Healio: What is the popularity paradox?

Silvestri: Imagine you are a woman who never smoked cigarettes, but someone said, “You probably ought to be screened for lung cancer,” so you got screened and they detected one of these small lesions. Then the surgeon resects that tumor. The patient recovers is discharged and is hugging the doctor, and everyone is happy that you were cured of your “cancer”. Then you go out and proselytize this screening to others. The paradox is, you may have actually been harmed by having major surgery for this lesion that would have never caused death, but you believed you were cured. It’s a tough concept.

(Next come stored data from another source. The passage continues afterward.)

#[global] Instance M_bind : MBind M := fun A B f m w =>
  match m w with
  | (Returns a, w') => f a w'
  | (Throws e, w') => (Throws e, w')
  end.

Definition throw {A} (e : Exn) : M A := fun w => (Throws e, w).

Definition lift {A} (o : outcome A) : M A := fun w => (o, w).

(** [try { m } catch (e) { handler e }]; the effects of [m] up to the throw
    are kept. *)
Definition try_catch {A} (m : M A) (handler : Exn -> M A) : M A := fun w =>
  match m w with
  | (Returns a, w') => (Returns a, w')
  | (Throws e, w') => handler e w'
  end.

(** [schema.parse(data)] *)
Definition parse {A} (schema : list string -> option json -> zres A)
    (data : json) : outcome A :=
  match schema [] (Some data) with
  | inr a => Returns a
  | inl issues => Throws (ZodError issues)
  end.

(** What a route handler returns: [NextResponse.json(body, { status })]. *)
Record Response := { status : nat; payload : json }.

Definition NextResponse_json (fields : list (string * json)) (st : nat)
  : Response := {| status := st; payload := JObj fields |}.

(** The world after one more reading of the clock. *)
Definition tick (w : World) : World :=
  {| kv := kv w; ticks := S (ticks w); outbox := outbox w |}.

(** The body [{ success: true, type, timestamp, ...data }] of
    [createSuccessResponse]. *)
Definition success_envelope (data : list (string * json)) (type : string)
    (timestamp : string) : Response :=
  NextResponse_json
    (obj_spread [("success", JBool true); ("type", JStr type);
                 ("timestamp", JStr timestamp)] data) 200.

(** The object [{ ...rawData, createdAt: rawData.createdAt || now,
    updatedAt: now }] that [normalizeDeviceData] returns. *)
Definition stamped (rawData : list (string * json)) (now : string)
  : list (string * json) :=
  obj_set "updatedAt" (JStr now)
    (obj_set "createdAt" (value_or (assoc "createdAt" rawData) (JStr now))
       rawData).

Section Route.

Context (env : Env).

(** *** schemas.ts, continued *)

Definition DeviceContentSchema : list string -> option json -> zres DeviceContent :=
  z_object (fun p fs =>
    inr Build_DeviceContent
    <*> field (z_optional (z_string [z_max 100 "标题不能超过100个字符"])) p fs "title"
    <*> field (z_optional (z_string [z_max 500 "内容不能超过500个字符"])) p fs "message"
    <*> field (z_optional (z_string [z_max 50 "签名不能超过50个字符"])) p fs "signature"
    <*> field (z_optional (z_string [])) p fs "link").

Definition z_datetime : check := (isDatetime env, "Invalid datetime").

Definition DeviceSchema : list string -> option json -> zres Device :=
  z_object (fun p fs =>
    inr Build_Device
    <*> field (z_string [z_min 1 "拥有者不能为空";
                         z_max 30 "拥有者不能超过30个字符"]) p fs "owner"
    <*> field (z_string [z_regex re_ownerKey "API密钥格式不正确"]) p fs "ownerKey"
    <*> field (z_string [z_regex re_deviceId "设备ID必须是12位十六进制字符"])
          p fs "deviceId"
    <*> field (z_string [z_min 1 "设备名称不能为空";
                         z_max 50 "设备名称不能超过50个字符"]) p fs "name"
    <*> field DeviceContentSchema p fs "content"
    <*> field (z_optional (z_string [z_datetime])) p fs "createdAt"
    <*> field (z_optional (z_string [z_datetime])) p fs "updatedAt").
Lemma span_digits_app u rest :
  closes rest = true -> span_digits (digits_of_uint u ++ rest) = (digits_of_uint u, rest).
Proof.
  intros Hr. induction u; cbn [digits_of_uint]; [|by rewrite str_app_assoc, span_digits_cons, IHu..].
  change ("" ++ rest) with rest.
  destruct rest as [|c rest]; [done|]. cbn in Hr |- *. unfold is_char, is_digit in *.
  destruct ((48 <=? ord c) && (ord c <=? 57)) eqn:E; [|done]. exfalso. bool_prop.
  apply orb_prop in Hr as [Hr|Hr]; [apply orb_prop in Hr as [Hr|Hr]|]; bool_prop; lia.
Qed.

Lemma closes_number rest : closes rest = true -> scan_fraction rest = None /\ scan_exponent rest = None.
Proof.
  destruct rest as [|c rest]; [done|]. unfold closes, scan_fraction, scan_exponent, is_char. intros Hr.
  assert (H : ord c = 44 \/ ord c = 93 \/ ord c = 125)
    by (apply orb_prop in Hr as [Hr|Hr]; [apply orb_prop in Hr as [Hr|Hr]|]; bool_prop; lia).
  by destruct H as [->|[->| ->]].
Qed.

(** The text of a positive integer has no leading zero. *)
Lemma to_uint_head p :
  exists c t, digits_of_uint (Pos.to_uint p) = String c t /\ 49 <= ord c <= 57.
Proof.
  assert (Hz : forall u, Pos.to_uint p <> Decimal.D0 u).
  { intros u E. pose proof (Unsigned.to_of (Pos.to_uint p)) as H. rewrite Unsigned.of_to in H. cbn in H.
    rewrite E in H. unfold Decimal.unorm in H. cbn [Decimal.nzhead] in H.
    destruct (Decimal.nzhead u) eqn:En; try discriminate H.
    - injection H as ->. pose proof (Unsigned.to_uint_nonzero p). congruence.
    - by apply nzhead_nonzero in En. }
  pose proof (Unsigned.to_uint_nonnil p) as Hn. destruct (Pos.to_uint p) eqn:E; [done|by destruct (Hz u)|..];
    (do 2 eexists; split; [reflexivity|]; unfold ord; cbn; lia).
Qed.

Lemma scan_integer_digits p rest :
  closes rest = true ->
  scan_integer (digits_of_uint (Pos.to_uint p) ++ rest) = Some (digits_of_uint (Pos.to_uint p), rest).
Proof.
  intros Hr. pose proof (span_digits_app (Pos.to_uint p) rest Hr) as Hs.
  destruct (to_uint_head p) as (c & t & E & Hc). rewrite E in *. change (String c t ++ rest) with (String c (t ++ rest)) in *.
  unfold scan_integer, is_char, is_digit. destruct (Z.eqb_spec (ord c) 48); [lia|].
  destruct (Z.leb_spec 48 (ord c)), (Z.leb_spec (ord c) 57); try lia. cbn [andb]. by rewrite Hs.
Qed.

Lemma scan_number_digits neg p rest :
  closes rest = true -> py_len (digits_of_uint (Pos.to_uint p)) <= 4300 ->
  scan_number neg (digits_of_uint (Pos.to_uint p) ++ rest) = Ok (PInt (if neg then Zneg p else Zpos p), rest).
Proof.
  intros Hr Hl. unfold scan_number. rewrite scan_integer_digits by done.
  destruct (closes_number rest Hr) as [-> ->]. apply Z.ltb_ge in Hl as ->. rewrite digits_of_to. by destruct neg.
Qed.

(** No constant starts with a digit, or with a sign and a digit. *)
Lemma scan_constant_digit c t : 49 <= ord c <= 57 -> scan_constant constants (String c t) = None.
Proof.
  intros Hc. destruct c as [[] [] [] [] [] [] [] []]; try reflexivity; exfalso; unfold ord in Hc; cbn in Hc; lia.
Qed.

Lemma scan_constant_minus c t : 49 <= ord c <= 57 -> scan_constant constants (String "-" (String c t)) = None.
Proof.
  intros Hc. destruct c as [[] [] [] [] [] [] [] []]; try reflexivity; exfalso; unfold ord in Hc; cbn in Hc; lia.
Qed.

Lemma scan_atom_int z rest :
  closes rest = true -> ndigits (Z.abs z) <= 4300 -> scan_atom (str_of_Z z ++ rest) = Ok (PInt z, rest).
Proof.
  intros Hr. unfold ndigits, scan_atom. destruct z as [|p|p]; cbn [Z.abs str_of_Z]; intros Hl.
  - change ("0" ++ rest) with (String "0" rest).
    assert (E : scan_constant constants (String "0" rest) = None) by reflexivity. rewrite E.
    change (is_char 45 "0") with false. unfold scan_number. change (scan_integer (String "0" rest)) with (Some ("0", rest)).
    by destruct (closes_number rest Hr) as [-> ->].
  - pose proof (scan_number_digits false p rest Hr Hl) as Hs. destruct (to_uint_head p) as (c & t & E & Hc). rewrite E in *.
    change (String c t ++ rest) with (String c (t ++ rest)) in *. rewrite scan_constant_digit by done.
    unfold is_char. by destruct (Z.eqb_spec (ord c) 45); [lia|].
  - rewrite str_app_assoc. pose proof (scan_number_digits true p rest Hr Hl) as Hs.
    destruct (to_uint_head p) as (c & t & E & Hc). rewrite E in *. change (String c t ++ rest) with (String c (t ++ rest)) in *.
    change ("-" ++ String c (t ++ rest)) with (String "-" (String c (t ++ rest))).
    by rewrite scan_constant_minus.
Qed.

(** ** Values *)

Section Norm.
Context (sort_keys : bool).

Definition json_order {V : Type} (d : list (string * V)) : list (string * V) :=
  if sort_keys then py_sorted key_lt d else d.

(** The value read back: objects in the order their members were written. *)
Fixpoint json_norm (v : pyval) : pyval :=
  match v with
  | PList l => PList (List.map json_norm l)
  | PDict d => PDict (json_order (List.map (fun kv => (fst kv, json_norm (snd kv))) d))
  | _ => v
  end.
End Norm.

(** No float, no tuple, integers of at most 4300 digits, distinct keys. *)
Inductive jsonable : pyval -> Prop :=
| jsonable_none : jsonable PNone
| jsonable_bool b : jsonable (PBool b)
| jsonable_int z : ndigits (Z.abs z) <= 4300 -> jsonable (PInt z)
| jsonable_str s : jsonable (PStr s)
| jsonable_list l : List.Forall jsonable l -> jsonable (PList l)
| jsonable_dict d : wf_keys d -> List.Forall (fun kv => jsonable (snd kv)) d -> jsonable (PDict d).

Lemma insert_sorted_map {A B} (f : A -> B) lt lt' x l :
  (forall a b, lt' (f a) (f b) = lt a b) -> insert_sorted lt' (f x) (List.map f l) = List.map f (insert_sorted lt x l).
Proof. intros H. induction l as [|y l IH]; [done|]. cbn [List.map insert_sorted]. rewrite H. destruct (lt x y); [done|]. by rewrite IH. Qed.

Lemma py_sorted_map {A B} (f : A -> B) lt lt' l :
  (forall a b, lt' (f a) (f b) = lt a b) -> py_sorted lt' (List.map f l) = List.map f (py_sorted lt l).
Proof.
  intros H. unfold py_sorted.
  enough (G : forall acc, fold_left (fun acc x => insert_sorted lt' x acc) (List.map f l) (List.map f acc) =
            List.map f (fold_left (fun acc x => insert_sorted lt x acc) l acc)) by apply (G []).
  induction l as [|x l IH]; intros acc; [done|]. cbn [List.map fold_left]. rewrite (insert_sorted_map f lt lt') by done. apply IH.
Qed.

Lemma json_order_map {V W} (f : V -> W) sk (d : list (string * V)) :
  json_order sk (List.map (fun kv => (fst kv, f (snd kv))) d) = List.map (fun kv => (fst kv, f (snd kv))) (json_order sk d).
Proof. unfold json_order. destruct sk; [|done]. by apply py_sorted_map. Qed.

Lemma json_order_Permutation {V} sk (d : list (string * V)) : Permutation (json_order sk d) d.
Proof. destruct sk; [apply py_sorted_Permutation|done]. Qed.

Definition member (sk : bool) (kv : string * pyval) : string := json_str (fst kv) ++ ": " ++ json_dumps sk (snd kv).

Lemma json_dumps_dict sk d :
  json_dumps sk (PDict d) = "{" ++ join ", " (List.map (member sk) (json_order sk d)) ++ "}".
Proof.
  cbn [json_dumps]. do 2 f_equal. unfold json_order. destruct sk; [|by rewrite List.map_map].
  rewrite (py_sorted_map (fun kv : string * pyval => (fst kv, member true kv)) key_lt key_lt) by done.
  rewrite List.map_map. done.
Qed.

(** The first character of a value's text is no space and closes nothing. *)
Lemma dumps_head sk v :
  jsonable v -> exists c t, json_dumps sk v = String c t /\ json_space c = false /\ is_char 93 c = false.
Proof.
  destruct 1 as [|b|z Hz|s|l Hl|d Hd Hv].
  - by do 2 eexists.
  - destruct b; by do 2 eexists.
  - cbn [json_dumps]. destruct z as [|p|p]; [by do 2 eexists| |by do 2 eexists]. cbn [str_of_Z].
    destruct (to_uint_head p) as (c & t & -> & Hc). exists c, t. split; [done|].
    unfold json_space, is_char. destruct (Z.eqb_spec (ord c) 32), (Z.eqb_spec (ord c) 9), (Z.eqb_spec (ord c) 10),
      (Z.eqb_spec (ord c) 13), (Z.eqb_spec (ord c) 93); (lia || done).
  - by do 2 eexists.
  - by do 2 eexists.
  - rewrite json_dumps_dict. by do 2 eexists.
Qed.
(* ===== verification/ModelRouting.v ===== *)
(** * Model routing: [model_routing.py]

    The local/remote routing decision, the routing telemetry, the latency-SLA
    fallback, the round-robin diversity policy and the shared reflection pool. *)
From Stdlib Require Import ZArith Lia String Ascii List Bool SpecFloat Sorted Permutation.
From stdpp Require Import base tactics list strings option.
From S2P Require Import Prelude PyStr PyFloat PyVal State.
Local Open Scope string_scope.
Local Open Scope Z_scope.

(** ** [decide_model_route] *)

(** The keyword arguments ([recovery_retry_threshold] is accepted and not used). *)
Record RouteRequest := {
  rq_task_class : string; rq_primary_provider : string; rq_primary_model : string;
  rq_local_provider : string; rq_fallback_task_classes : list string; rq_lane : option string;
  rq_context_tokens : Z; rq_retry_count : Z; rq_latency_sensitive : bool;
  rq_cache_affinity : string; rq_prefix_segment : string;
  rq_interactive_context_limit : Z; rq_deep_planning_context_limit : Z;
  rq_compression_pressure : Z; rq_fact_count : Z }.

Definition str_default (s dflt : string) : string := if String.eqb s "" then dflt else s.

Section Decide.
Context (q : RouteRequest).

Definition normalized_task : string := strip (rq_task_class q).
Definition normalized_lane : string := match rq_lane q with Some l => strip l | None => "" end.
Definition primary : string := str_default (strip (rq_primary_provider q)) "local".
Definition primary_model : string := str_default (strip (rq_primary_model q)) "deterministic".
Definition local_provider : string := str_default (strip (rq_local_provider q)) "local".
Definition fallback_set : list string :=
  List.filter (fun e => negb (String.eqb e "")) (List.map strip (rq_fallback_task_classes q)).
Definition pressure : Z := Z.max (rq_compression_pressure q) 0.
Definition facts_n : Z := Z.max (rq_fact_count q) 0.
(** [apply_patch] or [write_file] succeeded earlier. *)
Definition patch_applied (tool_results : list dict) : bool :=
  existsb (fun r => str_in (lower (str_strip (dget r "tool" (PStr "")))) ["apply_patch"; "write_file"]
                    && result_ok r) tool_results.

Definition _is_test_failure_post_change (tool : string) (diagnostics : list dict) (stderr stdout : string)
    (tool_results : list dict) : bool :=
  let tool_lower := lower (strip tool) in
  let is_test_tool :=
    str_in tool_lower ["run_tests"; "pytest"; "cargo_test"; "test_runner"] || contains "test" tool_lower in
  let is_test_tool :=
    if is_test_tool then true
    else
      let all_text := lower (join " " (List.map _diagnostic_summary diagnostics ++ [stderr; stdout])) in
      existsb (fun hint => contains hint all_text) _TEST_FAILURE_HINTS in
  if is_test_tool then patch_applied tool_results else false.

(** ** Formal verification *)

(** [path.endswith(tuple)]. *)
Fixpoint endswith_any (path : string) (exts : list pyval) : res bool :=
  match exts with
  | [] => Ok false
  | PStr e :: r => if endswith path e then Ok true else endswith_any path r
  | v :: _ => Err (TypeError ("tuple for endswith must only contain str, not " ++ type_name v))
  end.

Definition add_changed (exts : list pyval) (files : list string) (change : pyval) : res (list string) :=
  match change with
  | PDict c =>
      let path := py_str (dget c "path" (PStr "")) in
      let! hit := endswith_any path exts in
      Ok (if hit && negb (str_in path files) then (files ++ [path])%list else files)
  | _ => Ok files
  end.

Definition add_result (exts : list pyval) (files : list string) (result : dict) : res (list string) :=
  if String.eqb (py_str (dget result "tool" (PStr ""))) "apply_patch" && truthy (dget result "ok" PNone) then
    match dget result "input" (PDict []) with
    | PDict input =>
        let! changes := py_iter (dget input "changes" (PList [])) in
        fold_res (add_changed exts) files changes
    | _ => Ok files
    end
  else Ok files.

Healio: Do you think your paper will put this debate to rest, or is more evidence needed?

Silvestri: There’s going to need to be much more evidence. I do think this might move the needle in terms of people thinking about it. We should have level one evidence, which is a randomized trial assigning people with a minimal smoking history with or without a family history of lung cancer to screening with a chest CT scan or no screening.

Healio: What should be the priority as far as maximizing the effectiveness of screening?

Silvestri: The science needs to push toward how to identify — through perhaps a blood-based biomarker or some other approach — a subgroup that might benefit, and then evaluate whether screening works in that subgroup.

Healio: Is there anything else you’d like to mention?

Silvestri: The authors of this article are huge advocates of lung cancer screening. In our individual programs — which include the Veterans Administration, the state of South Carolina and the state of Ohio — we’ve screened more than 50,000 people for lung cancer. We use the U.S. Preventive Services Task Force recommendations, which are to screen people aged 50 to 80 years who currently smoke, or who those who formerly smoked, are aged 50 to 80 with at least a 20 pack-year smoking history who either currently smoke or have quit in the last 15 years. That population is at high risk for developing lethal cancers.

We understand that screening is important, but this subgroup [of light or never-smokers with family history] has not been adequately studied. Although the outcomes of the studies in question might seem to support screening this group, we believe the evidence is just not there.